As corrected through Wednesday, March 5, 2014


Interboro Insurance Company, Respondent,
v
Michael Clennon et al., Defendants, and Compas Medical, P.C., et al., Appellants.

[*1] The Rybak Firm, PLLC, Brooklyn, N.Y. (Damin J. Toell and Andrew S. Fisher of counsel), for appellants.

Law Office of Jason Tenenbaum P.C., Garden City, N.Y., for respondent.

In an action, inter alia, for a judgment declaring that the plaintiff has no obligation to pay certain no-fault claims, the defendants Compas Medical, P.C., T&J Chiropractic, P.C., Charles Deng Acupuncture, P.C., and Great Health Care Chiropractic, P.C., appeal, as limited by their brief, from so much of a judgment of the Supreme Court, Nassau County (Adams, J.), dated November 22, 2011, as, upon an order of the same court entered July 6, 2011, among other things, granting that branch of the plaintiff's motion which was for summary judgment on the complaint insofar as asserted against those defendants, declared that those defendants were not entitled to recover no-fault benefits.

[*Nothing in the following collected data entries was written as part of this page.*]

(** X1: [Update] asks [UpdatePost] of every active target, in order,
    and keeps the targets that do not answer "done"; behind them it
    moves exactly the longest prefix of the queue whose targets have
    [GetFadeTime() <= time].  The order of the targets is kept and a
    target that is due behind one that is not stays queued. *)
Theorem X1_Update_activation order set time set' evs :
  Update order set time = Some (set', evs) ->
  exists moved,
    processed set' =
      notDone (processed set)
              (postAnswers time (processed set) (targets set)) ++ moved
    /\ queue set = moved ++ queue set'
    /\ sublist (notDone (processed set)
                        (postAnswers time (processed set) (targets set)))
               (processed set)
    /\ Forall (fun g => GetFadeTime g <= time) moved
    /\ (forall g, head (queue set') = Some g -> time < GetFadeTime g).
Proof.
  intros Hu. apply Update_inv in Hu
    as (keep & w & evs0 & moved & rest & evs1 & set1 & set2 & Hret & Hact
        & _ & Hp & Hq & _).
  pose proof (retire_answers _ _ _ _ _ _ _ Hret) as Hkeep.
  apply retire_split in Hret as (removed & Hk & _).
  apply activate_split in Hact as (Hsplit & Hmoved & Hrest).
  exists moved. rewrite Hp, Hq, <- Hkeep. done.
Qed.

(** X2: [Update] calls the end listener once for every target that it
    removes from the active set, in the order of the active set and with
    the target's ordinal; without an end listener nothing is reported,
    and an [Update] reports no other end of a target. *)
Theorem X2_Update_end_events order set time set' evs :
  Update order set time = Some (set', evs) ->
  exists keep moved removed,
    processed set' = keep ++ moved
    /\ queue set = moved ++ queue set'
    /\ processed set ≡ₚ keep ++ removed
    /\ sublist removed (processed set)
    /\ List.filter isEndEvent evs =
       if endListener set
       then map (fun g => EndEvent time (GetNumber g)) removed
       else [].
Proof.
  intros Hu. apply Update_inv in Hu
    as (keep & w & evs0 & moved & rest & evs1 & set1 & set2 & Hret & Hact
        & _ & Hp & Hq & _ & -> & Hevs1 & _).
  apply retire_split in Hret as (removed & _ & Hrm & Hperm & ->).
  apply activate_split in Hact as (Hsplit & _).
  exists keep, moved, removed. rewrite Hp, Hq.
  repeat split; try done.
  rewrite List.filter_app, Hevs1, app_nil_r.
  destruct (endListener set); [apply filter_end_events|done].
Qed.

(** *** Invariants of runs *)

Lemma run_preserves (I : OsuRuleSet -> Prop) ks set set' evs :
  (forall set k set' evs, I set -> call set k = Some (set', evs) -> I set') ->
  I set -> run set ks = Some (set', evs) -> I set'.
Proof.
  intros Hcall. revert set evs.
  induction ks as [|k ks IH]; intros set evs Hset Hrun.
  { simpl in Hrun. by simplify_eq. }
  simpl in Hrun.
  destruct (call set k) as [[set1 evs1]|] eqn:Hstep; [|done].
  simpl in Hrun.
  destruct (run set1 ks) as [[set2 evs2]|] eqn:Hrest; [|done].
  simpl in Hrun. simplify_eq. eauto.
Qed.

Ordered that the judgment is affirmed insofar as appealed from, with costs.

"The failure to comply with the provision of an insurance policy requiring the insured to submit to an examination under oath . . . is a material breach of the policy, precluding recovery of the policy proceeds" (Argento v Aetna Cas. & Sur. Co., 184 AD2d 487, 487-488 [1992]; see Unitrin Advantage Ins. Co. v Bayshore Physical Therapy, PLLC, 82 AD3d 559 [2011]). Here, the plaintiff insurer established as a matter of law that it twice duly demanded an examination under oath from the appellants' assignor, who had allegedly been injured in a motor vehicle accident, that the assignor twice failed to appear, and that the plaintiff issued a timely denial of the claims arising from the appellants' treatment of the assignor. Based upon the foregoing, the plaintiff established its prima facie entitlement to judgment as a matter of law. In opposition, the appellants failed to raise a triable issue of fact as to either the propriety of the demand for the examination under oath or whether the assignor actually appeared at the examination.

Moreover, the appellants failed to establish that summary judgment was premature in light of outstanding discovery. "A party who contends that a summary judgment motion is premature is required to demonstrate that discovery might lead to relevant evidence or [that] the facts essential to justify opposition to the motion were exclusively within the knowledge and control of the movant" (Cajas-Romero v Ward, 106 AD3d 850, 852 [2013]; see CPLR 3212 [f]). Here, in support of [*2]their contention that the plaintiff's motion was premature, the appellants did not establish what information they hoped to discover that would demonstrate the existence of a triable issue of fact. Eng, P.J., Dillon, Dickerson and Sgroi, JJ., concur.